June 12, 2008 • No Comments
Here’s an interesting article that ran on Monday in the Daily Telegraph:
The gist of it reads that scientists have been working with MRI scanning equipment to see if they can identify information about what subjects are thinking. Minute changes in the brain can indicate what a person is looking at, whether they are lying, and some emotional responses. The results are suggestive. A trip down this particular technological road, says the article, could result in someone eavesdropping on dreams or memory—even long distance. Employers could screen for fibbers during a job interview. It goes on:
“Another possibility raised by studies of how the brain encodes memories and other information is that these methods could be used by intelligence agencies: a suspect’s brain could be interrogated against their will. “There are obvious military activities and the CIA and so on are known to be interested too.”
And it could be possible to reveal unconscious prejudices . . . raising the nightmarish possibility of interrogation for ‘thought crimes’.”

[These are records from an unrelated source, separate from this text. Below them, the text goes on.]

(** [urlencoding_decode(str)]: the address and the contents of the new block. *)
Definition urlencoding_decode (str : mem) : C K (Z * mem) :=
  s ← cstr "str" str 0;
  b ← syscall (Cmalloc (zlen s + 1));
  if ret b =? 0 then undefined (UB_null "buf")
  else
    '(pbuf, buf) ← loop (S (length str)) (decode_iter str) (0, 0, uninit (zlen s + 1));
    buf ← wr "buf" buf pbuf 0;
    mret (ret b, buf).

(** [stat] stores [st_mode] and [st_size]. *)
Definition transfer_file_contents (file_path : string) (client_socket : Z) : C K Z :=
  st ← syscall (Csys "stat" [AS file_path]);
  if ret st <? 0 then perror "stat failed";; mret 1
  else if Z.land (nth 0 (out st) 0) S_IFREG =? 0 then mret 2
  else
    let filesz := nth 1 (out st) 0 in
    if filesz <=? 0 then mret 3
    else
      f ← syscall (Copen file_path O_RDONLY 0);
      let fd := ret f in
      if fd <? 0 then perror "open failed";; mret 4
      else
        r ← sys "sendfile" [AI client_socket; AI fd; AI filesz];
        if to_int r <? 0 then perror "sendfile failed";; mret 5
        else syscall (Cclose fd);; mret 0.

(** The text of the switch in [handle_client]. *)
Definition failure_msg (prg_name : string) (thrdnum r : Z) : string :=
  let head := cat [prg_name; ":"; "handle_client"; "():thread# "; fmt_d thrdnum;
                   ": transferring file "; FILE_TO_TRANSFER] in
  match r with
  | 1 => cat [head; " failed; reason: stat(2) failed"; nl]
  | 2 => cat [head; " failed; reason: file isn't a regular file"; nl]
  | 3 => cat [head; " failed; reason: empty file"; nl]
  | 4 => cat [head; " failed; reason: open failed (permissions?)"; nl]
  | 5 => cat [head; " failed; reason: sendfile(2) failed"; nl]
  | _ => cat [head; ": unknown issue ("; fmt_d r; ")"; nl]
  end.

(** [strncat(msg, s, n)] on an array of [cap] bytes that holds [msg]. *)
Definition strncat (obj : string) (cap : Z) (msg s : string) (n : Z) : C K string :=
  let msg := msg +:+ String.substring 0 (Z.to_nat n) s in
  if cap <=? strlen msg then undefined (UB_bounds obj (strlen msg)) else mret msg.

Definition handle_client (prg_name : string) (client_socket thrdnum : Z) : C K unit :=
  r ← transfer_file_contents FILE_TO_TRANSFER client_socket;
  if r =? 0 then mret tt
  else
    let msg := snprintf 512 (failure_msg prg_name thrdnum r) in
    msg ← strncat "msg" 512 msg (cat ["Lookup server log for details."; nl]) 511;
    r ← sys "send" [AI client_socket; AS msg; AI (strlen msg); AI 0];
    if r <? 0 then fatal_error "send(2) failed" else mret tt.

(** The body of the threads' [while (1)]. *)
Definition server_turn (prg_name : string) (server_socket thrdnum : Z) : C K unit :=
  sys "pthread_mutex_lock" [AS "mlock"];;
  client_socket ← sys "accept" [AI server_socket];
  (if client_socket =? -1 then
     sys "pthread_mutex_unlock" [AS "mlock"];; fatal_error "accept()"
   else mret tt);;
  sys "pthread_mutex_unlock" [AS "mlock"];;
  handle_client prg_name client_socket thrdnum.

Of course this is all very yucky and scary, but I wonder about the optimism of evil geniuses who might want to go rooting around in my head. How many useless random thoughts are stored in my head? Will they finally be able to tell me what I did with my lost poetry notebook? How would they know what’s real and what’s just my fantasy life? Yeah, okay, some of it would be pretty obvious, but I’m just saying …

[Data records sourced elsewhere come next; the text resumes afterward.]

Definition RDWR_SIZE : Z := 1024 * 1024.
Definition O_RDONLY : Z := 0.
(** [O_RDWR | O_CREAT], and [S_IRUSR | S_IWUSR | S_IRGRP | S_IROTH] *)
Definition O_DEST : Z := 66.
Definition DEST_MODE : Z := 420.

Section Code.
Context {K : Type} {HK : Kernel K}.

Definition fail_if (b : bool) (msg : string) : C K unit :=
  if b then perror msg;; exit 1 else mret tt.

(** [while ((nr = r_read(fd_from, buf, RDWR_SIZE)))]; [buf] is a block of RDWR_SIZE
    bytes. *)
Definition copy_iter (fuel : nat) (fd_from fd_to : Z) (_ : unit) : C K (unit + unit) :=
  '(nr, buf) ← r_read fuel fd_from RDWR_SIZE;
  if nr =? 0 then mret (inr tt)
  else
    nw ← r_write fuel fd_to (ztake RDWR_SIZE buf) nr;
    fail_if (nw =? -1) "write failed";;
    when (negb (nw =? nr)) (fprintf stderr (cat ["WARNING: write: not same as read bytes"; nl]));;
    mret (inl tt).

Definition copy_loop (fuel : nat) (fd_from fd_to : Z) : C K unit :=
  loop fuel (copy_iter fuel fd_from fd_to) tt.

(** Closing both files and freeing the buffer. *)
Definition finish (fd_from fd_to p : Z) : C K unit :=
  c ← syscall (Cclose fd_from);
  (if ret c =? -1 then perror "close/3 failed" else mret tt);;
  c ← syscall (Cclose fd_to);
  (if ret c =? -1 then perror "close/3 failed" else mret tt);;
  syscall (Cfree p);;
  mret tt.

(** stat stores the size of the file. *)
Definition main (fuel : nat) (argv : list string) : C K Z :=
  (if negb (argc argv =? 3) then
     fprintf stderr (cat ["Usage: "; arg_n argv 0; " source-file dest-file"; nl]);; exit 1
   else mret tt);;
  fd_from ← r_open2 fuel (arg_n argv 1) O_RDONLY;
  fail_if (-1 =? fd_from) "open: src file";;
  fd_to ← r_open3 fuel (arg_n argv 2) O_DEST DEST_MODE;
  fail_if (-1 =? fd_to) "open: dest file";;
  s ← syscall (Csys "stat" [AS (arg_n argv 1)]);
  fail_if (ret s =? -1) "stat";;
  let len := nth 0 (out s) 0 in
  (if len =? 0 then
     fprintf stderr (cat [arg_n argv 0; ": source-file "; arg_n argv 1;
                          " size is zero bytes, aborting..."; nl]);;
     exit 1
   else mret tt);;
  p ← syscall (Cmalloc RDWR_SIZE);
  (if ret p =? 0 then
     fprintf stderr (cat ["WARNING: write: not same as read bytes"; nl]);; exit 1
   else mret tt);;
  copy_loop fuel fd_from fd_to;;
  finish fd_from fd_to (ret p);;
  exit 0.

End Code.

(** ** The copy *)

(** How the loop can end: the input was copied to its end; a write failed and a prefix of it
    was; or a read failed, and the loop goes on with the count -1 as if it were a
    size. *)
Definition copied (from to : Z) (o : outcome unit) (tr : list event) : Prop :=
  match o with
  | Done _ => accepted to tr = received from tr /\ stops_at_eof from tr
  | Halt (HExit c) => c = 1 /\ accepted to tr `prefix_of` received from tr
  | Halt (HUB u) => (exists i, u = UB_bounds "buf" i) /\ accepted to tr = received from tr /\
      exists e, ends_with (read_error from e) tr
  | Halt _ => False
  end.

Section Copy.
Context {K : Type} {HK : Kernel K} {HP : PosixKernel K} {HL : LiveKernel K}.

Definition copy_inv (from to : Z) (w0 w : world K) : Prop :=
  exists tr, trace w = trace w0 ++ tr /\ accepted to tr = received from tr /\
    calmer (kern w0) (kern w).

Definition copy_post (from to : Z) (w0 : world K) (o : outcome unit) (w : world K) : Prop :=
  exists tr, trace w = trace w0 ++ tr /\ copied from to o tr /\ calmer (kern w0) (kern w).

(** The count -1 becomes the largest size_t, more than any buffer holds. *)
Lemma wp_r_write_negative fuel fd buf (Q : outcome Z -> world K -> Prop) w :
  (forall i, Q (Halt (HUB (UB_bounds "buf" i))) w) ->
  wp (r_write (S fuel) fd (ztake RDWR_SIZE buf) (-1)) Q w.
Proof.
  intros HQ. unfold r_write. cbn [loop]. wp_step. unfold r_write_iter at 1.
  change (0 <? to_size_t (-1)) with true. cbv iota. wp_step. unfold write_from.
  assert (zlen (ztake RDWR_SIZE buf) <= RDWR_SIZE).
  { unfold ztake, zlen. rewrite length_take. unfold RDWR_SIZE. lia. }
  change (0 + to_size_t (-1)) with 18446744073709551615. unfold RDWR_SIZE in *.
  destruct (Z.ltb_spec (zlen (ztake (1024 * 1024) buf)) 18446744073709551615); [|lia].
  wp_step. apply HQ.
Qed.

Lemma copy_step fuel from to w0 w :
  from <> to -> roomy fuel (kern w0) -> copy_inv from to w0 w ->
  wp (copy_iter fuel from to tt)
    (post (fun x w' => match x with
                       | inl _ => copy_inv from to w0 w' /\
                           (pending from (kern w') < pending from (kern w))%nat
                       | inr r => copy_post from to w0 (Done r) w'
                       end)
          (fun h w' => copy_post from to w0 (Halt h) w')) w.
Proof.
  intros Hne Hroom (tr & Ht & Hacc & Hc). unfold copy_iter. wp_step.
  apply (roomy_calmer _ _ _ Hroom) in Hc as Hroom0. apply wp_r_read; [by apply roomy_patience|].
  intros z bs tr1 w1 Ht1 Hz Ha1 _ Hc1 Hp1. cbn [post].
  assert (Htr1 : trace w1 = trace w0 ++ (tr ++ tr1)) by (by rewrite Ht1, Ht, app_assoc).
  destruct (Hroom0 from) as [Hsz Hfl]. pose proof (proj1 Hc1) as Hpat.
  destruct Hz as [(-> & Hr1 & Hev)|(Hz & Hl & Hr1 & Heof)].
  { change (-1 =? 0) with false. cbv iota. wp_step. destruct fuel as [|fuel]; [lia|].
    apply wp_r_write_negative. intros i. exists (tr ++ tr1). split; [done|]. cbn [copied].
    split; [|by etrans]. split; [by eexists|]. rewrite accepted_app, received_app, Ha1, Hr1, !app_nil_r.
    split; [done|]. eexists. by apply ends_with_app. }
  destruct (Z.eqb_spec z 0) as [->|Hz0].
  { wp_step. exists (tr ++ tr1). split; [done|]. cbn [copied]. split; [|by etrans].
    apply zlen_0 in Hl as ->. rewrite accepted_app, received_app, Ha1, Hr1, !app_nil_r. split; [done|].
    exists (tr ++ tr1), []. rewrite app_nil_r. split_and!; [done|by apply ends_with_app, Heof|done]. }
  rewrite ztake_all by lia. wp_step. apply wp_r_write; [lia|unfold INT_MAX in *; lia|lia|].
  intros n tr2 w2 Ht2 (Hw & Ho2 & Hr2 & _) Hc2. cbn [post].
  assert (Htr2 : trace w2 = trace w0 ++ (tr ++ tr1 ++ tr2)) by (by rewrite Ht2, Htr1, !app_assoc).
  assert (Hacc2 : accepted to (tr ++ tr1 ++ tr2) = received from tr ++ accepted to tr2).
  { by rewrite !accepted_app, Ha1, Hacc. }
  assert (Hrec2 : received from (tr ++ tr1 ++ tr2) = received from tr ++ bs).
  { by rewrite !received_app, Hr2, Hr1, app_nil_r. }
  assert (Hcc : calmer (kern w0) (kern w2)) by (by etrans; [|etrans]).
  destruct Hw as [[-> Hw]|(-> & _ & n' & Hn' & Hw)]; wp_step; unfold fail_if.
  - destruct (Z.eqb_spec z (-1)); [lia|]. rewrite Z.eqb_refl. cbn [negb]. wp_seq.
    pose proof (proj2 Hc2 from). split; [|lia]. exists (tr ++ tr1 ++ tr2).
    rewrite Hacc2, Hrec2, Hw, ztake_all by lia. done.
  - change (-1 =? -1) with true. wp_seq. exists ((tr ++ tr1 ++ tr2) ++ [EvPerror "write failed" (errno w2)]).
    split; [|split; [|done]].
    { cbn [trace]. by rewrite Htr2, <- (app_assoc (trace w0)). }
    cbn [copied]. split; [done|]. rewrite accepted_app, received_app, Hacc2, Hrec2, Hw.
    unfold accepted at 1, received at 2. cbn. rewrite !app_nil_r. apply prefix_app, ztake_prefix.
Qed.

Lemma wp_copy_loop fuel from to (Q : outcome unit -> world K -> Prop) w :
  from <> to -> roomy fuel (kern w) ->
  (forall o w', copy_post from to w o w' -> Q o w') ->
  wp (copy_loop fuel from to) Q w.
Proof.
  intros Hne Hroom HQ. eapply wp_mono; [exact HQ|]. unfold copy_loop.
  apply (wp_loop_total (fun _ => copy_inv from to w) (fun _ w' => pending from (kern w'))).
  - intros [] w' HI. by apply copy_step.
  - exists []. by rewrite app_nil_r.
  - destruct (Hroom from). lia.
Qed.

End Copy.

(** The endings of the program. *)
Definition copy_ending (src dst : string) (o : outcome Z) (tr : list event) : Prop :=
  match o with
  | Halt (HExit 0) => exists op1 op2,
      EvCall (Copen src O_RDONLY 0) op1 ∈ tr /\ EvCall (Copen dst O_DEST DEST_MODE) op2 ∈ tr /\
      accepted (ret op2) tr = received (ret op1) tr /\ stops_at_eof (ret op1) tr
  | Halt (HExit c) => c = 1 /\
      (silent tr \/ exists from to, from <> to /\ accepted to tr `prefix_of` received from tr)
  | Halt (HUB u) => (exists i, u = UB_bounds "buf" i) /\
      exists from e, ends_with (read_error from e) tr
  | _ => False
  end.

(** The destination gets a descriptor of its own: the source is still open. *)
Definition opens_apart (K : Type) `{Kernel K} : Prop :=
  forall src dst (k1 k1' k2 k2' : K) r1 r2,
    kstep (Copen src O_RDONLY 0) k1 = (r1, k1') -> ret r1 <> -1 ->
    kstep (Copen dst O_DEST DEST_MODE) k2 = (r2, k2') -> ret r1 <> ret r2.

You’d think the Men in Black would have enough to do with all jabber on the phone and wire taps and internet (hi, guys) without having to sift through the idiocies that DON’T actually make it past our internal editors!
June 10, 2008 • No Comments
My new web site is still not up, but I got a look at the first design draft this weekend. Very nice! It’s striking and clean. I can’t wait for it to be ready.
And …. RAVENOUS came back for edits. I can tell what I’m doing for the next week or so. Although there’s not a lot written there by my editor, I want to have a thorough read-through myself. By the time I galloped to the deadline and turned it in, I was exhausted. That’s never the optimum state for polishing. I’ve not looked at it for a couple of months, so I feel much more able to nit-pick with a fresh eye.
Seeing the manuscript reminded me of a bunch of stuff I meant to do in book 2 but neglected to work into the plot. Oops. At least I remembered it early enough to fix that, or poor Holly would have to wait for the next go-round to solve this particular issue.
What else? Lots of stuff to do with the business side of writing. Packaging and promotion is such a monumental part of what authors do, it could be a full time job on its own. I need staff. Grabbing the odd holiday day isn’t enough, at least until I can teach the cats to stuff envelopes. Sadly, the first thing Evil Kitty did when encountering a neatly tape-and-tyveked envelope was chew holes in it. Not really the right instincts for good office admin, though perhaps he’d make a decent reviewer.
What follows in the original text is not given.